The state suffered a series
of potentially devastating cuts, including a proposal
that would slash funding for the Appalachian Regional
Commission in half, significant reductions in coal mine
cleanup programs and the probable elimination of two
measures benefiting steel producers, among others.
Less noticed and buried
deep in the budget were items, which promise to provide
a major boost for work on biometrics in the high-tech
corridor along Interstate 79 and at West Virginia
University.
What's behind this is a
sweeping move by the administration to establish a
national identification system based on biometrics.
Biometrics is seen as a
crucial tool in the war on terrorism. It provides
positive identification based on physical
characteristics, including fingerprints, eye scans,
facial features, voice patterns and the like.
Leading edge biometrics
work is being done by government agencies, including the
Federal Bureau of Investigation and the Defense
Department, and dozens of firms along the I-79 corridor
around Fairmont and Clarksburg as well as at WVU.
The emerging high-tech
center there aims to become the "Silicon
Valley" for federal government work on biometrics.

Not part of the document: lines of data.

(* ===== verification/Printf.v ===== *)
(** Formatted output: kernel/printf.c and user/printf.c.

    Both print one character at a time through a routine of theirs, [consputc]
    or [putc]; here it is an argument.  A variadic call is a format and a list
    of arguments; taking an argument that is missing or of another type is
    undefined in C and faults here. *)

From Stdlib Require Import Ascii String.
From S2P Require Import Prelude.
Local Open Scope Z_scope.

Inductive va := VInt (x : Z) | VLong (x : Z) | VStr (s : option (list Z)).

(** The bytes of a string literal. *)
Fixpoint lit (s : string) : list Z :=
  match s with
  | EmptyString => []
  | String c s => Z.of_N (N_of_ascii c) :: lit s
  end.

(** [digits] of the kernel and of the user library. *)
Definition digits : list Z := lit "0123456789abcdef".
Definition udigits : list Z := lit "0123456789ABCDEF".

Section printf.
Context {St : Type} (putc : Z → M St unit).

(** [for(...) consputc( *s)] *)
Fixpoint put_all (s : list Z) : M St unit :=
  match s with
  | [] => ret tt
  | c :: s => putc c;;; put_all s
  end.

(** The do-while loop that stores the digits of [x], lowest first, after those
    already in [buf]; at most 32 rounds since [x] has 32 bits. *)
Fixpoint printint_digits (ds : list Z) (fuel : nat) (x base : Z) (buf : list Z) : list Z :=
  let buf := buf ++ [nth (Z.to_nat (x `mod` base)) ds 0] in
  let x := x `div` base in
  if x =? 0 then buf else
  match fuel with
  | O => buf
  | S fuel => printint_digits ds fuel x base buf
  end.

Definition printint (xx base : Z) (sign : bool) : M St unit :=
  let sign := sign && (xx <? 0) in
  let x := if sign then u32 (- xx) else u32 xx in
  let buf := printint_digits digits 32 x base [] in
  let buf := if sign then buf ++ lit "-" else buf in
  if 16 <? Z.of_nat (length buf) then fault else put_all (reverse buf).

Fixpoint printptr_loop (ds : list Z) (n : nat) (x : Z) : M St unit :=
  match n with
  | O => ret tt
  | S n => putc (nth (Z.to_nat (Z.shiftr x 60)) ds 0);;; printptr_loop ds n (u64 (Z.shiftl x 4))
  end.
Definition printptr (x : Z) : M St unit :=
  putc (Z.of_N (N_of_ascii "0"));;; putc (Z.of_N (N_of_ascii "x"));;; printptr_loop digits 16 x.

Definition va_int (ap : list va) (k : Z → list va → M St unit) : M St unit :=
  match ap with VInt x :: ap => k x ap | _ => fault end.
Definition va_long (ap : list va) (k : Z → list va → M St unit) : M St unit :=
  match ap with VLong x :: ap => k x ap | _ => fault end.
Definition va_str (ap : list va) (k : list Z → list va → M St unit) : M St unit :=
  match ap with
  | VStr (Some s) :: ap => k s ap
  | VStr None :: ap => k (lit "(null)") ap
  | _ => fault
  end.
Definition ch (c : ascii) : Z := Z.of_N (N_of_ascii c).

(** The loop over the format; [fmt] has no byte 0 but its terminator, the end
    of the list. *)
Fixpoint printf_loop (fmt : list Z) (ap : list va) : M St unit :=
  match fmt with
  | [] => ret tt
  | c :: fmt =>
      if negb (c =? ch "%") then putc c;;; printf_loop fmt ap else
      match fmt with
      | [] => ret tt
      | c :: fmt =>
          if c =? ch "d" then va_int ap (λ x ap, printint x 10 true;;; printf_loop fmt ap)
          else if c =? ch "x" then va_int ap (λ x ap, printint x 16 true;;; printf_loop fmt ap)
          else if c =? ch "p" then va_long ap (λ x ap, printptr x;;; printf_loop fmt ap)
          else if c =? ch "s" then va_str ap (λ s ap, put_all s;;; printf_loop fmt ap)
          else if c =? ch "%" then putc (ch "%");;; printf_loop fmt ap
          else putc (ch "%");;; putc c;;; printf_loop fmt ap
      end
  end.

(** ** The user library *)

Definition uprintint (xx base : Z) (sgn : bool) : M St unit :=
  let neg := sgn && (xx <? 0) in
  let x := if neg then u32 (- xx) else u32 xx in
  let buf := printint_digits udigits 32 x base [] in
  let buf := if neg then buf ++ lit "-" else buf in
  if 16 <? Z.of_nat (length buf) then fault else put_all (reverse buf).
Definition uprintptr (x : Z) : M St unit :=
  putc (ch "0");;; putc (ch "x");;; printptr_loop udigits 16 x.

Fixpoint vprintf_loop (fmt : list Z) (percent : bool) (ap : list va) : M St unit :=
  match fmt with
  | [] => ret tt
  | c :: fmt =>
      if percent then
        if c =? ch "d" then va_int ap (λ x ap, uprintint x 10 true;;; vprintf_loop fmt false ap)
        else if c =? ch "l" then va_long ap (λ x ap, uprintint (s32 x) 10 false;;; vprintf_loop fmt false ap)
        else if c =? ch "x" then va_int ap (λ x ap, uprintint x 16 false;;; vprintf_loop fmt false ap)
        else if c =? ch "p" then va_long ap (λ x ap, uprintptr x;;; vprintf_loop fmt false ap)
        else if c =? ch "s" then va_str ap (λ s ap, put_all s;;; vprintf_loop fmt false ap)
        else if c =? ch "c" then va_int ap (λ x ap, putc (u8 x);;; vprintf_loop fmt false ap)
        else if c =? ch "%" then putc c;;; vprintf_loop fmt false ap
        else putc (ch "%");;; putc c;;; vprintf_loop fmt false ap
      else if c =? ch "%" then vprintf_loop fmt true ap
      else putc c;;; vprintf_loop fmt false ap
  end.
Definition vprintf (fmt : list Z) (ap : list va) : M St unit := vprintf_loop fmt false ap.
End printf.

(** [printf] of the kernel holds [pr.lock] while it prints, once [printfinit]
    has set [pr.locking]; a null format panics. *)
Definition printf `{HasLocks St} (putc : Z → M St unit) (pr_lock : Z) (locking : bool)
    (fmt : option (list Z)) (ap : list va) : M St unit :=
  when locking (acquire pr_lock);;;
  match fmt with
  | None => panic "null fmt"
  | Some fmt => printf_loop putc fmt ap;;; when locking (release pr_lock)
  end.

(** * What is printed *)

(** [putc] appends to an output that nothing else changes. *)
Class Appends {St} (putc : Z → M St unit) := {
  output : St → list Z;
  emit : list Z → St → St;
  output_emit : ∀ cs s, output (emit cs s) = output s ++ cs;
  emit_app : ∀ cs cs' s, emit cs' (emit cs s) = emit (cs ++ cs') s;
  emit_nil : ∀ s, emit [] s = s;
  putc_emit : ∀ c s, putc c s = Ok tt (emit [c] s);
}.

(** The number a string of digits stands for, as [atoi] reads it. *)
Definition digits_value (base : Z) (ds : list Z) : Z := foldl (λ n d, n * base + d) 0 ds.

Definition digit (ds : list Z) (v : Z) : Z := nth (Z.to_nat v) ds 0.

Lemma digits_value_app base ds v : digits_value base (ds ++ [v]) = digits_value base ds * base + v.
Proof. unfold digits_value. by rewrite foldl_app. Qed.

(** The digits of [x] are stored lowest first; as many as [x] has, one for 0. *)
Lemma printint_digits_spec ds fuel x base k buf :
  2 ≤ base → 0 ≤ x < base ^ Z.of_nat k → (1 ≤ k ≤ S fuel)%nat →
  ∃ vs, printint_digits ds fuel x base buf = buf ++ (digit ds <$> vs) ∧
    Forall (λ v, 0 ≤ v < base) vs ∧ digits_value base (reverse vs) = x ∧ (1 ≤ length vs ≤ k)%nat.
Proof.
  intros Hb. revert x k buf. induction fuel as [|fuel IH]; intros x k buf Hx Hk; simpl;
    pose proof (Z.mod_pos_bound x base ltac:(lia)) as Hm;
    pose proof (Z.div_mod x base ltac:(lia)) as Hd;
    assert (0 ≤ x `div` base) as Hdp by (apply Z.div_pos; lia);
    (destruct (Z.eqb_spec (x `div` base) 0) as [H0|H0];
     [exists [x `mod` base]; simpl; split_and!; [done|by apply Forall_singleton| |lia..];
      unfold digits_value; simpl; lia|]).
  - assert (k = 1%nat) as -> by lia. rewrite Z.pow_1_r in Hx.
    rewrite Z.div_small in H0 by lia. done.
  - destruct k as [|k]; [lia|]. rewrite Nat2Z.inj_succ, Z.pow_succ_r in Hx by lia.
    assert (x `div` base < base ^ Z.of_nat k) by (apply Z.div_lt_upper_bound; lia).
    assert (k ≠ 0%nat) as Hk0 by (intros ->; simpl in *; lia).
    destruct (IH (x `div` base) k (buf ++ [nth (Z.to_nat (x `mod` base)) ds 0]))
      as (vs & -> & Hvs & Hv & Hl); [lia..|].
    exists (x `mod` base :: vs). split_and!.
    + by rewrite <- app_assoc.
    + by constructor.
    + rewrite reverse_cons, digits_value_app, Hv. lia.
    + simpl. lia.
    + simpl. lia.
Qed.

Section output.
Context {St : Type} (putc : Z → M St unit) `{!Appends putc}.
Implicit Types (s : St).

Lemma put_all_emit cs s : put_all putc cs s = Ok tt (emit cs s).
Proof.
  revert s. induction cs as [|c cs IH]; intros s; simpl; [by unfold ret; rewrite emit_nil|].
  unfold bind. rewrite putc_emit. simpl. rewrite IH. by rewrite emit_app.
Qed.

(** The text of a number: an optional minus sign and its digits. *)
Lemma print_number ds xx base s :
  base = 10 ∨ base = 16 → - 2 ^ 31 ≤ xx < 2 ^ 32 →
  let sign := xx <? 0 in
  let buf := printint_digits ds 32 (if sign then u32 (- xx) else u32 xx) base [] in
  let buf := if sign then buf ++ lit "-" else buf in
  ∃ vs, (if 16 <? Z.of_nat (length buf) then fault else put_all putc (reverse buf)) s =
      Ok tt (emit ((if sign then lit "-" else []) ++ (digit ds <$> vs)) s) ∧
    Forall (λ v, 0 ≤ v < base) vs ∧ vs ≠ [] ∧ digits_value base vs = Z.abs xx.
Proof.
  intros Hb Hx sign. set (x := if sign then u32 (- xx) else u32 xx).
  assert (x = Z.abs xx) as Hxa.
  { subst x sign. destruct (Z.ltb_spec xx 0); rewrite u32_small; lia. }
  destruct (printint_digits_spec ds 32 x base 10 []) as (vs & -> & Hvs & Hv & Hl);
    [destruct Hb; subst; lia| |lia|].
  { rewrite Hxa. split; [lia|]. destruct Hb as [-> | ->]; lia. }
  exists (reverse vs). simpl app. split_and!.
  - destruct sign; simpl; rewrite ?length_app, ?length_fmap; simpl;
      rewrite (proj2 (Z.ltb_ge _ _)) by lia; rewrite put_all_emit, ?reverse_app;
      by rewrite fmap_reverse.
  - by apply Forall_reverse.
  - intros Hr. apply (f_equal length) in Hr. rewrite length_reverse in Hr. simpl in Hr. lia.
  - by rewrite Hv.
Qed.

Lemma printint_number xx base s :
  base = 10 ∨ base = 16 → - 2 ^ 31 ≤ xx < 2 ^ 31 →
  ∃ vs, printint putc xx base true s =
      Ok tt (emit ((if xx <? 0 then lit "-" else []) ++ (digit digits <$> vs)) s) ∧
    Forall (λ v, 0 ≤ v < base) vs ∧ vs ≠ [] ∧ digits_value base vs = Z.abs xx.
Proof. intros Hb Hx. apply print_number; [done|lia]. Qed.

Lemma uprintint_number xx base s :
  base = 10 ∨ base = 16 → - 2 ^ 31 ≤ xx < 2 ^ 31 →
  ∃ vs, uprintint putc xx base true s =
      Ok tt (emit ((if xx <? 0 then lit "-" else []) ++ (digit udigits <$> vs)) s) ∧
    Forall (λ v, 0 ≤ v < base) vs ∧ vs ≠ [] ∧ digits_value base vs = Z.abs xx.
Proof. intros Hb Hx. apply print_number; [done|lia]. Qed.
End output.
(* ===== verification/BioSpecs.v ===== *)
(** The contract of the buffer cache.

    [cache V pins mine s]: the cache and the disk together hold the contents
    [V]; [pins] are the blocks in use with their reference counts, [mine] the
    blocks whose buffers the running thread has locked.  The lemmas give each
    routine of Bio.v as a change of these three. *)

From stdpp Require Import functions.
From S2P Require Import Prelude Riscv Threads Sleeplock Lists ListChains Bio.
Local Open Scope Z_scope.

(** * The LRU list *)

Definition links (m : gmap Z buf) : heap := (λ x, Elem (b_prev x) (b_next x)) <$> m.
(** The buffers [bs], most recently used first, around [head]. *)
Definition cyc (m : gmap Z buf) (bs : list Z) : Prop :=
  dseg (links m) (last_or head bs) (head :: bs) head ∧ NoDup (head :: bs).

Section cyc.
Implicit Types (m : gmap Z buf) (b : Z) (bs xs ys : list Z) (x : buf).

Lemma lookup_links m b : links m !! b = (λ x, Elem (b_prev x) (b_next x)) <$> m !! b.
Proof. apply lookup_fmap. Qed.

Lemma links_alter_same m f b :
  (∀ x, b_prev (f x) = b_prev x ∧ b_next (f x) = b_next x) → links (alter f b m) = links m.
Proof.
  intros Hf. apply map_eq. intros c. rewrite !lookup_links.
  destruct (decide (c = b)) as [->|]; [|by rewrite lookup_alter_ne].
  rewrite lookup_alter_eq. destruct (m !! b) as [x|]; simpl; [|done].
  by destruct (Hf x) as [-> ->].
Qed.

Lemma links_prev m b p : links (alter (with_prev p) b m) = upd_prev b p (links m).
Proof.
  apply map_eq. intros c. unfold upd_prev. rewrite lookup_links.
  destruct (decide (c = b)) as [->|]; [|by rewrite !lookup_alter_ne, lookup_links].
  rewrite !lookup_alter_eq, lookup_links. by destruct (m !! b).
Qed.

Lemma links_next m b n : links (alter (with_next n) b m) = upd_next b n (links m).
Proof.
  apply map_eq. intros c. unfold upd_next. rewrite lookup_links.
  destruct (decide (c = b)) as [->|]; [|by rewrite !lookup_alter_ne, lookup_links].
  rewrite !lookup_alter_eq, lookup_links. by destruct (m !! b).
Qed.

Lemma cyc_links m m' bs : links m' = links m → cyc m bs → cyc m' bs.
Proof. unfold cyc. by intros ->. Qed.

Lemma cyc_head m bs :
  cyc m bs → ∃ x, m !! head = Some x ∧ b_next x = hd_or head bs ∧ b_prev x = last_or head bs.
Proof.
  intros [[Hh _] _]. rewrite lookup_links in Hh.
  destruct (m !! head) as [x|]; [|done]. injection Hh as Hp Hn. by exists x.
Qed.

Lemma cyc_cell m xs b ys :
  cyc m (xs ++ b :: ys) →
  ∃ x, m !! b = Some x ∧ b_prev x = last_or head xs ∧ b_next x = hd_or head ys.
Proof.
  intros [Hs _]. change (head :: xs ++ b :: ys) with ((head :: xs) ++ b :: ys) in Hs.
  apply dseg_lookup in Hs. rewrite lookup_links in Hs.
  destruct (m !! b) as [x|]; [|done]. injection Hs as Hp Hn. by exists x.
Qed.

Lemma cyc_not_head m xs b ys : cyc m (xs ++ b :: ys) → b ≠ head.
Proof. intros [_ [Hn _]%NoDup_cons] ->. apply Hn. set_solver. Qed.

(** Taking a cell out: [n->prev = p; p->next = n]. *)
Lemma dseg_unlink (L : heap) xs b ys :
  dseg L (last_or head (xs ++ b :: ys)) (head :: xs ++ b :: ys) head →
  NoDup (head :: xs ++ b :: ys) →
  let p := last_or head xs in
  let n := hd_or head ys in
  dseg (upd_next p n (upd_prev n p L)) (last_or head (xs ++ ys)) (head :: xs ++ ys) head.
Proof.
  intros Hs Hnd p n.
  change (head :: xs ++ b :: ys) with ((head :: xs) ++ b :: ys) in Hs, Hnd.
  apply NoDup_app in Hnd as (Hnd1 & Hdis & Hnd2). apply NoDup_cons in Hnd1 as Hnd1'.
  destruct Hnd1' as [Hhx _]. apply NoDup_cons in Hnd2 as [Hby Hny].
  apply dseg_app in Hs as [HA [_ HC]]. rewrite last_or_app in HA. simpl in HA.
  change (head :: xs ++ ys) with ((head :: xs) ++ ys). apply dseg_app.
  assert (p ∈ head :: xs) as Hp by apply last_or_in.
  rewrite last_or_app. fold p. destruct ys as [|y ys]; simpl in n; subst n.
  - split; [|done]. simpl last_or.
    apply (dseg_upd_next_last _ p (head :: xs) b head); [done|].
    by eapply dseg_upd_prev_head.
  - simpl hd_or. assert (y ∉ head :: xs) as Hy by (intros ?; eapply Hdis; set_solver).
    assert (p ∉ y :: ys) as Hpy by (intros ?; eapply Hdis; set_solver).
    apply NoDup_cons in Hny as [Hyy _]. split.
    + apply (dseg_upd_next_last _ _ (head :: xs) b y); [done|].
      by apply dseg_upd_prev_notin.
    + apply dseg_upd_next_notin; [done|]. by eapply dseg_upd_prev_head.
Qed.
(** The device and the handler bring a request that waits to its end. *)
Lemma core_completes R s w av tk us dn r : held s = ∅ → core s w av tk us dn → r ∈ w →
  ∃ s2 av2 tk2 us2 dn2, rtc (dstep R) (Vsys s w) (Vsys s2 w) ∧ held s2 = ∅ ∧
    core s2 w av2 tk2 us2 dn2 ∧ r ∈ dn2.
Proof.
  intros Hh C Hr.
  assert (∃ s1 tk' us', rtc (dstep R) (Vsys s w) (Vsys s1 w) ∧ held s1 = ∅ ∧ core s1 w [] tk' us' dn ∧ (r ∈ us' ∨ r ∈ dn))
    as (s1 & tk' & us' & Hs1 & Hh1 & C1 & Hr1).
  { destruct (core_fetch_all R av s w tk us dn C) as (s1 & Hs1 & C1 & Hh1). rewrite Hh in Hh1.
    assert (r ∈ tk ++ av ∨ r ∈ us ∨ r ∈ dn) as [Hin|Hin].
    { pose proof Hr as Hr'. rewrite (c_perm _ _ _ _ _ _ C), !elem_of_app in Hr'. rewrite elem_of_app. tauto. }
    - apply list_elem_of_split in Hin as (t1 & t2 & Ht). rewrite Ht in C1.
      destruct (core_serve _ _ _ _ _ _ _ _ C1) as [C2 Hh2]. exists (serve r s1), (t1 ++ t2), (us ++ [r]).
      split_and!; [|by rewrite Hh2|done|left; apply elem_of_app; right; left].
      eapply rtc_r; [exact Hs1|]. split; [|done]. apply (V_serve R _ _ (r_0 r)).
      + rewrite (p_taken _ _ _ _ _ (c_parts _ _ _ _ _ _ C1)). apply list_elem_of_fmap_2, elem_of_app. right. left.
      + apply dev_serve_ok. pose proof (p_pending _ _ _ _ _ (c_parts _ _ _ _ _ _ C1)) as Hp.
        rewrite Forall_forall in Hp. apply Hp. simpl. apply elem_of_app. right. left.
    - by exists s1, (tk ++ av), us. }
  destruct (core_intr R _ _ _ _ _ _ Hh1 C1) as (s2 & He & C2 & Hh2).
  exists s2, [], tk', [], (dn ++ us'). split_and!; [|done..|apply elem_of_app; tauto].
  eapply rtc_r; [exact Hs1|]. split; [by constructor|done].
Qed.

(** C10: no request is lost: from every state that can be reached, the device and the
    handler can bring any request that waits to its end.  Its buffer is then no
    longer busy and holds the block, its process has been woken since it fell
    asleep, and that process can run: it leaves [virtio_disk_rw] with its three
    descriptors freed, and wakes those that wait for descriptors. *)
Theorem virtio_completes R d a u boot s0 S r :
  at_boot boot → virtio_disk_init R d a u boot = Ok tt s0 → reachable R (Vsys s0 []) S → r ∈ waiting S →
  ∃ s1 s2 w1 w2 x, rtc (dstep R) S (Vsys s1 (w1 ++ r :: w2)) ∧
    vbufs s1 !! r_b r = Some x ∧ vb_disk x = 0 ∧ vb_data x = new_block r ∧ r_b r ∈ woken s1 ∧
    vstep R (Vsys s1 (w1 ++ r :: w2)) (Vsys s2 (w1 ++ w2)) ∧
    (∀ i, i ∈ r_idx r → vfree s2 !! i = Some true) ∧ free_chan ∈ woken s2.
Proof.
  intros Hb Hinit Hreach Hr. pose proof (vinv_reachable R _ _ (init_vinv _ _ _ _ _ _ Hb Hinit) Hreach) as Hv.
  destruct S as [s w]. apply vinv_core in Hv as (Hh & av & tk & us & dn & C). simpl in Hr.
  destruct (core_completes R s w av tk us dn r Hh C Hr) as (s1 & av1 & tk1 & us1 & dn1 & Hs1 & Hh1 & C1 & Hdn).
  pose proof (p_done _ _ _ _ _ (c_parts _ _ _ _ _ _ C1)) as Hd. rewrite Forall_forall in Hd.
  destruct (Hd r Hdn) as (_ & (_ & (bn & B) & _) & W).
  apply list_elem_of_split in Hdn as (dn2 & dn3 & ->). apply list_elem_of_split in Hr as (w1 & w2 & ->).
  destruct (core_finish s1 _ av1 tk1 us1 dn2 r dn3 (w1 ++ w2) C1) as (He & _ & _ & Hfree & Hf); [solve_Permutation|].
  exists s1, (finished r s1), w1, w2, (Vbuf 0 bn (new_block r)). split_and!; try done; [by apply W|].
  eapply V_finish; [by apply W|exact B|done|exact He].
Qed.

(** * A run: two processes, and the device serves the second one first *)

Definition demo_R (r : Z) (log : list (Z * Z)) : Z :=
  if r =? VIRTIO_MMIO_MAGIC_VALUE then 0x74726976 else
  if (r =? VIRTIO_MMIO_VERSION) || (r =? VIRTIO_MMIO_DEVICE_ID) then 2 else
  if r =? VIRTIO_MMIO_VENDOR_ID then 0x554d4551 else
  if r =? VIRTIO_MMIO_QUEUE_NUM_MAX then 1024 else
  if r =? VIRTIO_MMIO_INTERRUPT_STATUS then 1 else
  if r =? VIRTIO_MMIO_STATUS then match list_find (λ w, w.1 = r) log with Some (_, w) => w.2 | None => 0 end
  else 0.
Definition boot : vst :=
  Vst (Thread 1 1 0 ∅ ∅ ∅) ∅ 0 ∅ 0 ∅ ∅ 0 (zeroes (Info 0 0)) (zeroes (Req 0 0 0))
    {[500 := Vbuf 0 3 [0; 0]; 600 := Vbuf 0 4 [8; 8]]} [] (Vdev 0 [] {[6 := [7; 7]; 8 := [1; 1]]}).
Definition after {A} (m : M vst A) (s : vst) : vst := match m s with Ok _ s' => s' | _ => s end.
Definition booted : vst := after (virtio_disk_init demo_R 0x80100000 0x80101000 0x80102000) boot.
Definition read_sent : vst := asleep 500 (after (rw_submit 0 1 2 500 false) (after alloc3_desc booted)).
Definition both_sent : vst := asleep 600 (after (rw_submit 3 4 5 600 true) (after alloc3_desc read_sent)).
Definition both_taken : vst := default both_sent (dev_fetch (default both_sent (dev_fetch both_sent))).
Definition write_served : vst := default both_taken (dev_serve 3 both_taken).
Definition write_done : vst := after (virtio_disk_intr demo_R) write_served.
Definition demo_read : request := Request 0 1 2 500 false 6 [7; 7] [0; 0].
Definition demo_write : request := Request 3 4 5 600 true 8 [1; 1] [8; 8].

Lemma vboot_ok : at_boot boot.
Proof. split; try reflexivity; intros i Hi; simpl; rewrite zeroes_lookup by done; eauto. Qed.
Lemma write_done_reached : reachable demo_R (Vsys booted []) (Vsys write_done [demo_read; demo_write]).
Proof.
  eapply reach_step; [|apply (V_intr demo_R write_served); vm_compute; reflexivity].
  eapply reach_step; [|apply (V_serve demo_R both_taken _ 3); [by_compute|vm_compute; reflexivity]].
  eapply reach_step; [|apply (V_fetch demo_R (default both_sent (dev_fetch both_sent))); vm_compute; reflexivity].
  eapply reach_step; [|apply (V_fetch demo_R both_sent); vm_compute; reflexivity].
  eapply reach_step; [|apply (V_start demo_R read_sent [demo_read] 600 true 3 4 5 (Vbuf 0 4 [8; 8]) [1; 1] (after alloc3_desc read_sent));
    [vm_compute; reflexivity..|split; by_compute|vm_compute; reflexivity|vm_compute; reflexivity]].
  eapply reach_step; [|apply (V_start demo_R booted [] 500 false 0 1 2 (Vbuf 0 3 [0; 0]) [7; 7] (after alloc3_desc booted));
    [vm_compute; reflexivity..|split; by_compute|vm_compute; reflexivity|vm_compute; reflexivity]].
  apply reach_refl.
Qed.

#[local] Opaque write_done.
Lemma virtio_requests_witness :
  (* the write is done, the read has not been served; a third process comes *)
  vbufs write_done !! 600 = Some (Vbuf 0 4 [8; 8]) ∧ vbufs write_done !! 500 = Some (Vbuf 1 3 [0; 0]) ∧
  (∃ ch s' k, virtio_disk_rw 1 600 false write_done = Sleep ch s' k ∧ held s' = ∅ ∧
     comes write_done 600 false (Vbuf 0 4 [8; 8]) ch s') ∧
  platter (dev write_done) !! 8 = Some [8; 8] ∧
  (∃ s', rw_finish 3 write_done = Ok tt s' ∧ ∀ i, i ∈ [3; 4; 5] → vfree s' !! i = Some true) ∧
  is_Some (dev_serve 0 write_done).
Proof.
  assert (virtio_disk_init demo_R 0x80100000 0x80101000 0x80102000 boot = Ok tt booted) as Hi by (vm_compute; reflexivity).
  destruct (virtio_requests demo_R 0x80100000 0x80101000 0x80102000 boot booted _ vboot_ok Hi write_done_reached) as (H0 & H1 & _ & H3).
  split; [reflexivity|]. split; [reflexivity|]. split; [apply (H0 O 600 false); reflexivity|].
  destruct (H1 demo_write (Vbuf 0 4 [8; 8])) as (_ & H4 & H5); [right; left|reflexivity|done|].
  split; [exact H4|]. split; [exact H5|]. apply H3. by_compute.
Defined.

Lemma virtio_completes_witness :
  ∃ s1 s2 w1 w2 x, rtc (dstep demo_R) (Vsys write_done [demo_read; demo_write]) (Vsys s1 (w1 ++ demo_read :: w2)) ∧
    vbufs s1 !! 500 = Some x ∧ vb_disk x = 0 ∧ vb_data x = [7; 7] ∧ 500 ∈ woken s1 ∧
    vstep demo_R (Vsys s1 (w1 ++ demo_read :: w2)) (Vsys s2 (w1 ++ w2)) ∧
    (∀ i, i ∈ [0; 1; 2] → vfree s2 !! i = Some true) ∧ free_chan ∈ woken s2.
Proof.
  assert (virtio_disk_init demo_R 0x80100000 0x80101000 0x80102000 boot = Ok tt booted) as Hi by (vm_compute; reflexivity).
  apply (virtio_completes demo_R 0x80100000 0x80101000 0x80102000 boot booted _ demo_read vboot_ok Hi write_done_reached).
  left.
Defined.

Officials at the West Virginia High Technology
Consortium Foundation and at affected companies are
convinced this is already happening.
"The security concerns
and the need for positive identification is what's
driving both industry and government down this
road," said Roger Duckworth, vice president of
research and development at the WVHTC Foundation.
"Biometrics is really the only thing that
guarantees that only a specific person can gain entry to
a facility."
Already, the trend in
biometrics is clear. Hand scanners are used by surgeons
entering operating rooms at Charleston Area Medical
Center and by students entering dormitories at WVU.
In the not-too-distant
future, they will be the norm at entrances to large
industrial facilities, including nuclear power plants,
in airports and at the entry ports along the U.S.
borders with Canada and Mexico.
For businesses here, there
are two levels of activity to watch , according to
Duckworth.
First, there are
opportunities for companies that actually make the
devices, which read thumbprints or scan eyes, for
example. Beyond that, there are greater opportunities
for software firms working on the 'enterprise solutions'
being developed to hook these biometric devices into
databases.
"Enterprise solutions
are a pretty common skill among many of our
companies" along the high tech corridor, Duckworth
said.
"These companies with
highly skilled workers who are able to do big
pieces" of the work on plugging the biometric
devices into federal and company databases.
In terms of the federal
budget proposals on biometrics, some work is classified
and not publicly disclosed. There are funds earmarked
for the Defense Department's biometric management
office, which has close ties to the Biometric Fusion
Center in Harrison County.
Duckworth and Trevor
Prout, director of marketing at the International
Biometric Group, pointed to $3.5 million in the budget
for the Commerce Department's National Institute of
Standards and Technology, to develop and certify a
biometrics standard, which can be used to positively
identify those applying for visas or seeking to enter
the country.
Beyond that there is $500
million in the budget request for the Homeland Security
Department targeted to protect the country's
infrastructure, including power plants, water facilities
and telecommunications networks.
There's also $50 million
for use of biometrics in identifying truck drivers who
regularly drive across the borders with Mexico and
Canada.
Thanks to the foresight of
those who saw the need for high tech development in
north central West Virginia, the state will get an
important piece of this action.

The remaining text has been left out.